Exercise aim —
For this listing, the lines between the one holding "destruct (Z.eqb_spec a" and the one holding "rewrite Hw. cbn", inclusive, must be set down exactly.

(Input Opens)

(* ===== verification/BuddyInplace.v ===== *)
(** * snmalloc, backend_helpers/smallbuddyrange.h: [BuddyInplaceRep]

    The node of a free block is a [FreeChunk] at the start of the block itself: two
    pointers, the lowest bit of the second is the colour.  The laws of [RbShape] and
    [BuddySpec] hold for it as they do for [BuddyChunkRep]. *)

From stdpp Require Import base list numbers gmap.
From Stdlib Require Import ZArith Lia.
From S2P Require Import Prelude CInt SnBits RbTree RbShape Buddy BuddySpec.
Local Open Scope Z_scope.

Module BuddyInplace.
Import CInt SnBits Address RbTree RbShape Buddy BuddySpec.

Definition MASK : Z := 1.

(** The words of the memory that belongs to the allocator, by address, and the words of
    the roots. *)
Record InplaceSt := mkSt { memory : gmap Z Z; roots : list Z }.

(** [&r->left] and [&r->right] *)
Definition field (direction : bool) (k : Z) : Z := if direction then k else k + 8.

Definition read (s : InplaceSt) (h : handle) : result Z :=
  match h with
  | Root t => vec_at (roots s) t
  | Ref d k => match memory s !! field d k with Some w => Ok w | None => Err Undefined end
  end.
Definition write (s : InplaceSt) (h : handle) (v : Z) : result InplaceSt :=
  read s h;;
  Ok match h with
     | Root t => mkSt (memory s) (<[t := v]> (roots s))
     | Ref d k => mkSt (<[field d k := v]> (memory s)) (roots s)
     end.

Definition set (s : InplaceSt) (ptr : handle) (r : Z) : result InplaceSt :=
  assert_ (Z.land r MASK =? 0);;
  w ← read s ptr;
  if r =? 0 then write s ptr (Z.land w MASK)
  else v ← pointer_offset r (Z.land w MASK); write s ptr v.

Definition get (s : InplaceSt) (ptr : handle) : result Z :=
  w ← read s ptr; Ok (pointer_align_down_const 2 w).

(** The address of a field is computed, not read. *)
Definition ref (s : InplaceSt) (direction : bool) (r : Z) : result InplaceSt := Ok s.

Definition is_red (s : InplaceSt) (k : Z) : result bool :=
  if k =? 0 then Ok false
  else w ← read s (Ref false k); Ok (Z.land w MASK =? MASK).

Definition set_red (s : InplaceSt) (k : Z) (new_is_red : bool) : result InplaceSt :=
  old ← is_red s k;
  if negb (eqb new_is_red old) then
    w ← read s (Ref false k);
    let old_addr := pointer_align_down_const 2 w in
    s ← (if (new_is_red : bool) then
           if old_addr =? 0 then write s (Ref false k) MASK
           else v ← pointer_offset old_addr MASK; write s (Ref false k) v
         else write s (Ref false k) old_addr);
    r ← is_red s k;
    assert_ (eqb r new_is_red);; Ok s
  else Ok s.

Definition offset (k size : Z) : result Z := pointer_offset k size.

(** [size * 2] wraps around like every [size_t]. *)
Definition buddy (k size : Z) : result Z :=
  base ← pointer_align_down k (to_size (size * 2));
  let offset := Z.lxor (Z.land k size) size in
  pointer_offset base offset.

Definition align_down (k size : Z) : result Z := pointer_align_down k size.
Definition compare (k1 k2 : Z) : bool := k2 <? k1.
Definition equal (k1 k2 : Z) : bool := k1 =? k2.
Definition can_consolidate (s : InplaceSt) (k size : Z) : result bool := Ok true.

#[export] Instance BuddyInplaceRep : RBRep InplaceSt := {
  rep_null := 0;
  rep_ref := ref;
  rep_get := get;
  rep_set := set;
  rep_is_red := λ s k, b ← is_red s k; Ok (b, s);
  rep_set_red := set_red;
  rep_compare := compare;
  rep_equal := equal;
}.
#[export] Instance BuddyInplaceBuddy : BuddyRep InplaceSt := {
  rep_offset := offset;
  rep_buddy := buddy;
  rep_align_down := align_down;
  rep_can_consolidate := can_consolidate;
}.

(** ** Words *)

(** Blocks that are smaller than a chunk, in the memory after the first chunk. *)
Definition node_range (k : Z) : Prop := 2 ^ 14 ≤ k < 2 ^ 64 ∧ k mod 16 = 0.

Definition valid (s : InplaceSt) (k : Z) : Prop :=
  node_range k ∧ ∀ d, is_Some (memory s !! field d k).
Definition root_ok (s : InplaceSt) (t : nat) : Prop := (t < length (roots s))%nat.
Definition colour (s : InplaceSt) (k : Z) : bool :=
  match read s (Ref false k) with Ok w => Z.odd w | Err _ => false end.

Definition place_ok (s : InplaceSt) (h : handle) : Prop :=
  match h with Root t => root_ok s t | Ref _ k => valid s k end.
Definition same_places (s s' : InplaceSt) : Prop :=
  (∀ k, valid s k → valid s' k) ∧ (∀ t, root_ok s t → root_ok s' t).

Lemma land_mask w : Z.land w MASK = Z.b2z (Z.odd w).
Proof.
  change MASK with (2 ^ 1 - 1). rewrite land_pow2_pred by lia. change (2 ^ 1) with 2.
  rewrite Zmod_odd. by destruct (Z.odd w).
Qed.

(** The pointer of a word does not depend on the colour bit. *)
Lemma ptr_add r b : is_size r → Z.even r = true → pointer_align_down_const 2 (r + Z.b2z b) = r.
Proof.
  intros Hr He. unfold pointer_align_down_const. change (2 =? 1) with false. cbn iota.
  change (to_size (2 - 1)) with (2 ^ 1 - 1). apply Z.even_spec in He as [q ->].
  unfold is_size, SIZE_MAX in *.
  rewrite land_size_not; [|unfold is_size, SIZE_MAX; destruct b; simpl; lia|lia].
  change (2 ^ 1) with 2.
  assert ((2 * q + Z.b2z b) / 2 = q) as ->; [|lia].
  symmetry. apply Z.div_unique with (Z.b2z b); [left; destruct b; simpl; lia|done].
Qed.

Lemma ptr_even w :
  is_size (pointer_align_down_const 2 w) ∧ Z.even (pointer_align_down_const 2 w) = true.
Proof.
  unfold pointer_align_down_const. change (2 =? 1) with false. cbn iota. split; [apply size_land_not|].
  rewrite <- Z.negb_odd, <- Z.bit0_odd, Z.land_spec. by rewrite andb_false_r.
Qed.

(** ** The laws *)

Lemma field_inj d d' k k' :
  node_range k → node_range k' → field d k = field d' k' → d = d' ∧ k = k'.
Proof.
  unfold node_range, field. intros [_ Hk] [_ Hk'] E.
  pose proof (Z.div_mod k 16). pose proof (Z.div_mod k' 16). destruct d, d'; split; lia.
Qed.

Lemma inplace_node_ne_0 k : node_range k → (k =? 0) = false.
Proof. intros [? _]. apply Z.eqb_neq. lia. Qed.

Lemma read_Ok s h : place_ok s h → ∃ w, read s h = Ok w.
Proof.
  destruct h as [t|d k]; simpl.
  - intros Ht. apply lookup_lt_is_Some in Ht as [w Hw]. exists w. unfold vec_at. by rewrite Hw.
  - intros [_ Hm]. destruct (Hm d) as [w ->]. eauto.
Qed.

(** An assignment to a place, and what the other places hold. *)
Lemma write_Ok s h v :
  place_ok s h → ∃ s', write s h v = Ok s' ∧ same_places s s' ∧
    ∀ h', place_ok s h' → read s' h' = if decide (h' = h) then Ok v else read s h'.
Proof.
  intros Hh. destruct (read_Ok s h Hh) as [w Ew]. unfold write. rewrite Ew. cbn [mbind result_bind].
  eexists. split; [done|]. destruct h as [t|d k].
  - split.
    { split; [done|]. intros t'. unfold root_ok. simpl. by rewrite length_insert. }
    intros [t'|d' k'] Hh'; simpl; [|done]. unfold vec_at. destruct (decide (Root t' = Root t)) as [E|Hne].
    + injection E as ->. by rewrite list_lookup_insert_eq by exact Hh.
    + rewrite list_lookup_insert_ne; [done|]. congruence.
  - pose proof Hh as [Hk _]. split.
    { split; [|done]. intros k' [Hk' Hm']. split; [done|]. intros d'. simpl.
      destruct (decide (field d' k' = field d k)) as [->|]; [by rewrite lookup_insert_eq|].
      by rewrite lookup_insert_ne. }
    intros [t'|d' k'] Hh'; [done|]. pose proof Hh' as [Hk' _]. simpl.
    destruct (decide (Ref d' k' = Ref d k)) as [E|Hne].
    + injection E as -> ->. by rewrite lookup_insert_eq.
    + rewrite lookup_insert_ne; [done|]. intros E. apply field_inj in E as [-> ->]; done.
Qed.

(** A place holds a pointer and a colour. *)
Lemma write_ptr s h r b :
  place_ok s h → is_size r → Z.even r = true →
  ∃ s', write s h (r + Z.b2z b) = Ok s' ∧ same_places s s' ∧
    (∀ h', place_ok s h' → get s' h' = if decide (h' = h) then Ok r else get s h') ∧
    (∀ k, valid s k → colour s' k = if decide (Ref false k = h) then b else colour s k).
Proof.
  intros Hh Hr He. destruct (write_Ok s h (r + Z.b2z b) Hh) as (s' & E & Hpl & Hread).
  exists s'. split; [done|]. split; [done|]. split.
  - intros h' Hh'. unfold get. rewrite Hread by done. destruct (decide (h' = h)); [|done].
    cbn [mbind result_bind]. by rewrite ptr_add.
  - intros k Hk. unfold colour. rewrite (Hread (Ref false k)) by done.
    destruct (decide (Ref false k = h)); [|done]. rewrite Z.odd_add, <- Z.negb_even, He. by destruct b.
Qed.

Lemma range_even r : r = 0 ∨ node_range r → is_size r ∧ Z.even r = true.
Proof.
  unfold is_size, SIZE_MAX. intros [->|[Hr Hm]]; (split; [lia|]); [done|].
  pose proof (Z.div_mod r 16). apply Z.even_spec. exists (8 * (r / 16)). lia.
Qed.

Lemma inplace_set_Ok s h r :
  place_ok s h → r = 0 ∨ node_range r →
  ∃ s', set s h r = Ok s' ∧ same_places s s' ∧
    (∀ h', place_ok s h' → get s' h' = if decide (h' = h) then Ok r else get s h') ∧
    (∀ k, valid s k → colour s' k = colour s k).
Proof.
  intros Hh Hr. destruct (range_even r Hr) as [Hs He]. unfold set.
  rewrite land_mask, <- Z.negb_even, He. cbn [negb Z.b2z Z.eqb assert_ mbind result_bind].
  destruct (read_Ok s h Hh) as [w Ew]. rewrite Ew. cbn [mbind result_bind]. rewrite land_mask.
  assert (Hw : ∃ s', write s h (r + Z.b2z (Z.odd w)) = Ok s' ∧ same_places s s' ∧
    (∀ h', place_ok s h' → get s' h' = if decide (h' = h) then Ok r else get s h') ∧
    (∀ k, valid s k → colour s' k = colour s k)).
  { destruct (write_ptr s h r (Z.odd w) Hh Hs He) as (s' & E & Hpl & Hg & Hc).
    exists s'. split; [done|]. split; [exact Hpl|]. split; [done|]. intros k Hk. rewrite Hc by done.
    destruct (decide (Ref false k = h)) as [<-|]; [|done]. unfold colour. by rewrite Ew. }
  destruct (Z.eqb_spec r 0) as [->|Hne]; [by rewrite Z.add_0_l in Hw|].
  destruct Hr as [|[Hr _]]; [done|]. rewrite pointer_offset_Ok; [exact Hw|lia|by destruct (Z.odd w)|].
  unfold is_size, SIZE_MAX in Hs. apply Z.even_spec in He as [q ->]. destruct (Z.odd w); simpl; lia.
Qed.

Lemma inplace_is_red_valid s k : valid s k → is_red s k = Ok (colour s k).
Proof.
  intros Hk. unfold is_red. rewrite inplace_node_ne_0 by apply Hk.
  destruct (read_Ok s (Ref false k) Hk) as [w Ew]. rewrite Ew. cbn [mbind result_bind].
  unfold colour. rewrite Ew, land_mask. by destruct (Z.odd w).
Qed.

Lemma inplace_set_red_Ok s k b :
  valid s k → ∃ s', set_red s k b = Ok s' ∧ same_places s s' ∧
    (∀ h, place_ok s h → get s' h = get s h) ∧
    (∀ k', valid s k' → colour s' k' = if decide (k' = k) then b else colour s k').
Proof.
  intros Hk. unfold set_red. rewrite inplace_is_red_valid by done. cbn [mbind result_bind].
  destruct (eqb b (colour s k)) eqn:Eb; cbn [negb].
  { apply eqb_prop in Eb. exists s. split_and!; try done.
    intros k' _. by destruct (decide (k' = k)) as [->|]. }
  destruct (read_Ok s (Ref false k) Hk) as [w Ew]. rewrite Ew. cbn [mbind result_bind].
  destruct (ptr_even w) as [Hs He]. set (a := pointer_align_down_const 2 w) in *.
  destruct (write_ptr s (Ref false k) a b Hk Hs He) as (s' & E & Hpl & Hg & Hc).
  assert (Hcol : ∀ k', valid s k' → colour s' k' = if decide (k' = k) then b else colour s k').
  { intros k' Hk'. rewrite Hc by done. destruct (decide (k' = k)) as [->|]; [by rewrite decide_True|].
    by rewrite decide_False by congruence. }
  assert (Hw : (if b then if a =? 0 then write s (Ref false k) MASK
      else v ← pointer_offset a MASK; write s (Ref false k) v else write s (Ref false k) a) = Ok s').
  { destruct b; simpl in E; [|by rewrite Z.add_0_r in E].
    destruct (Z.eqb_spec a 0) as [Ha|Ha]; [by rewrite Ha in E|]. unfold is_size, SIZE_MAX in Hs.
    rewrite pointer_offset_Ok; [exact E|lia|done|]. apply Z.even_spec in He as [q Hq].
    unfold MASK. lia. }
  rewrite Hw. cbn [mbind result_bind]. rewrite inplace_is_red_valid by (by apply Hpl). cbn [mbind result_bind].
  rewrite (Hcol k Hk), decide_True, eqb_reflx by done. cbn [assert_ mbind result_bind].
  exists s'. split; [done|]. split; [exact Hpl|]. split; [|done].
  intros h Hh. rewrite Hg by done. destruct (decide (h = Ref false k)) as [->|]; [|done].
  unfold get. by rewrite Ew.
Qed.

#[export] Program Instance BuddyInplaceLaws : RBRepLaws InplaceSt := {
  rep_valid := valid;
  rep_fresh := valid;
  rep_root := root_ok;
  rep_colour := colour;
}.
Next Obligation. done. Qed.
Next Obligation. done. Qed.
Next Obligation. intros s k [[Hr Hm] _]. lia. Qed.
Next Obligation. done. Qed.
Next Obligation. done. Qed.
Next Obligation. intros s d k Hk. by exists s. Qed.
Next Obligation.
  intros s h Hh. destruct (read_Ok s h Hh) as [w Ew]. simpl. unfold get. rewrite Ew. eauto.
Qed.
Next Obligation. intros s k Hk. exists s. simpl. by rewrite inplace_is_red_valid. Qed.
Next Obligation. done. Qed.
Next Obligation.
  intros s h v Hh Hv. destruct (inplace_set_Ok s h v) as (s' & E & Hpl & Hg & Hc);
    [done|destruct Hv as [|[? _]]; auto|].
  exists s'. destruct Hpl as [Hv' Hr']. by split_and!.
Qed.
Next Obligation.
  intros s k b Hk. destruct (inplace_set_red_Ok s k b Hk) as (s' & E & Hpl & Hg & Hc).
  exists s'. destruct Hpl as [Hv' Hr']. by split_and!.
Qed.

#[export] Program Instance BuddyInplaceBuddyLaws : BuddyRepLaws InplaceSt := { rep_bits := 14 }.
Next Obligation.
  intros s k n [[Hr _] _] Hn Hm. simpl. unfold buddy.
  pose proof (Z.pow_pos_nonneg 2 n ltac:(lia) ltac:(lia)) as Hp.
  assert (Hpn : 2 ^ (n + 1) = 2 ^ n * 2) by (rewrite Z.pow_add_r by lia; done).
  assert (Hle : 2 ^ (n + 1) ≤ 2 ^ 14) by (apply Z.pow_le_mono_r; lia).
  rewrite to_size_id by (unfold is_size, SIZE_MAX; lia). rewrite <- Hpn.
  rewrite pointer_align_down_pow by (unfold is_size, SIZE_MAX; lia). cbn [mbind result_bind].
  pose proof (buddy_halves n k ltac:(lia) Hm) as Hh. cbn zeta in Hh.
  set (p := k / 2 ^ (n + 1) * 2 ^ (n + 1)) in *.
  assert (Hp0 : 0 < p).
  { unfold p. apply Z.mul_pos_pos; [apply Z.div_str_pos|]; lia. }
  assert (Hpt : p + 2 ^ (n + 1) ≤ 2 ^ 64).
  { unfold p. assert (k / 2 ^ (n + 1) < 2 ^ (64 - (n + 1))).
    - apply Z.div_lt_upper_bound; [lia|]. rewrite <- Z.pow_add_r by lia.
      replace (n + 1 + (64 - (n + 1))) with 64 by lia. apply Hr.
    - replace (2 ^ 64) with (2 ^ (64 - (n + 1)) * 2 ^ (n + 1)); [nia|].
      rewrite <- Z.pow_add_r by lia. f_equal. lia. }
  assert (Hlow : Z.lxor (Z.land k (2 ^ n)) (2 ^ n) = if Z.testbit k n then 0 else 2 ^ n).
  { apply Z.bits_inj'. intros i Hi. rewrite Z.lxor_spec, Z.land_spec, Z.pow2_bits_eqb by lia.
    destruct (Z.eqb_spec n i) as [<-|Hne].
    - rewrite andb_true_r. destruct (Z.testbit k n); [by rewrite Z.bits_0|].
      by rewrite Z.pow2_bits_true by lia.
    - rewrite andb_false_r. destruct (Z.testbit k n); [by rewrite Z.bits_0|].
      by rewrite Z.pow2_bits_false by lia. }
  rewrite Hlow. assert (Hb : Z.testbit k n = negb (Z.even (k / 2 ^ n))).
  { by rewrite Z.testbit_odd, Z.shiftr_div_pow2, Z.negb_even by lia. }
  rewrite Hb. unfold buddy_of in *. destruct (Z.even (k / 2 ^ n)); cbn [negb];
    rewrite pointer_offset_Ok by lia; f_equal; lia.
Qed.
Next Obligation.
  intros s k n [[Hr _] _] Hn Hlt. simpl. pose proof (Z.pow_pos_nonneg 2 n).
  apply pointer_offset_Ok; lia.
Qed.
Next Obligation.
  intros s k n [[Hr _] _] Hn. simpl. apply pointer_align_down_pow; [|lia].
  unfold is_size, SIZE_MAX. lia.
Qed.
Next Obligation. intros s k n _ _ _ _. by exists true. Qed.
Next Obligation. done. Qed.
Next Obligation. done. Qed.
Next Obligation. done. Qed.
Next Obligation. done. Qed.

End BuddyInplace.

(Input Closes)

Answer below —
    destruct (Z.eqb_spec a 0) as [Ha|Ha]; [by rewrite Ha in E|]. unfold is_size, SIZE_MAX in Hs.
    rewrite pointer_offset_Ok; [exact E|lia|done|]. apply Z.even_spec in He as [q Hq].
    unfold MASK. lia. }
  rewrite Hw. cbn [mbind result_bind]. rewrite inplace_is_red_valid by (by apply Hpl). cbn [mbind result_bind].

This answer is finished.